▸ **WHAT YOU HAVE TO DO**:
Output only the lines below from the one containing "Theorem mset_payload_equiv limit" to the one containing "apply Forall_forall. intros", exactly as written, both ends kept.

(Dataset entries)
________________________

(** The single-pass MSET writer produces exactly what the generic encoder
    produces on the map of key/value pairs, whenever its length checks pass. *)
Theorem mset_payload_equiv limit p depth st :
  mset_shape p = Ok tt -> blen (mset_pairs p) <= max_uint32 ->
  writePayload (writeNativeMSetPayload limit p) depth st =
  writeNativeValue limit (mset_value p) depth st.
Proof.
  intros Hs Hl. apply writePayload_singleton. intros st1.
  unfold writeNativeMSetPayload. do 2 (apply rbind_ext; intros ?).
  assert (blen ((fun kv => VArray None [kv.1; kv.2]) <$> mset_pairs p) = blen (mset_pairs p)) as Hb.
  { unfold blen. by rewrite length_fmap. }
  rewrite Hs, writeNativeValue_array by (by rewrite Hb). rewrite Hb. cbn [rbind].
  do 3 (apply rbind_ext; intros ?). unfold writeItems. rewrite rfold_fmap.
  f_equal. apply rfold_ext. intros s kv _.
  rewrite writeMSetPair_value. by replace (depth + 1 + 1) with (depth + 2) by lia.
Qed.

Lemma runs_items limit d (items : list val) :
  forallb go_value items = true ->
  runs limit (concat ((fun v => wire (canon v)) <$> items)) (zsum (nodes <$> items))
    (fun V => forallb (encodable V d) items) (writeItems limit d items).
Proof.
  intros Hgo. apply (runs_fold limit (fun v => wire (canon v)) nodes
    (fun V v => encodable V d v) (fun st v => writeNativeValue limit v d st)).
  apply Forall_forall. intros v Hv. split; [pose proof (nodes_pos v); lia|].
  apply runs_value. rewrite forallb_forall in Hgo. by apply Hgo, list_elem_of_In.
Qed.

(** The wire form of the generic command payload, fields in the order written. *)
Definition command_wire (command : gstr) (items : list val) : gstr :=
  wire (VMap None [(go "command", VBytes command); (go "args", VArray None (canon <$> items))]).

________________________

▸ **ANSWER TO THE PROBLEM**:
Theorem mset_payload_equiv limit p depth st :
  mset_shape p = Ok tt -> blen (mset_pairs p) <= max_uint32 ->
  writePayload (writeNativeMSetPayload limit p) depth st =
  writeNativeValue limit (mset_value p) depth st.
Proof.
  intros Hs Hl. apply writePayload_singleton. intros st1.
  unfold writeNativeMSetPayload. do 2 (apply rbind_ext; intros ?).
  assert (blen ((fun kv => VArray None [kv.1; kv.2]) <$> mset_pairs p) = blen (mset_pairs p)) as Hb.
  { unfold blen. by rewrite length_fmap. }
  rewrite Hs, writeNativeValue_array by (by rewrite Hb). rewrite Hb. cbn [rbind].
  do 3 (apply rbind_ext; intros ?). unfold writeItems. rewrite rfold_fmap.
  f_equal. apply rfold_ext. intros s kv _.
  rewrite writeMSetPair_value. by replace (depth + 1 + 1) with (depth + 2) by lia.
Qed.

Lemma runs_items limit d (items : list val) :
  forallb go_value items = true ->
  runs limit (concat ((fun v => wire (canon v)) <$> items)) (zsum (nodes <$> items))
    (fun V => forallb (encodable V d) items) (writeItems limit d items).
Proof.
  intros Hgo. apply (runs_fold limit (fun v => wire (canon v)) nodes
    (fun V v => encodable V d v) (fun st v => writeNativeValue limit v d st)).
  apply Forall_forall. intros v Hv. split; [pose proof (nodes_pos v); lia|].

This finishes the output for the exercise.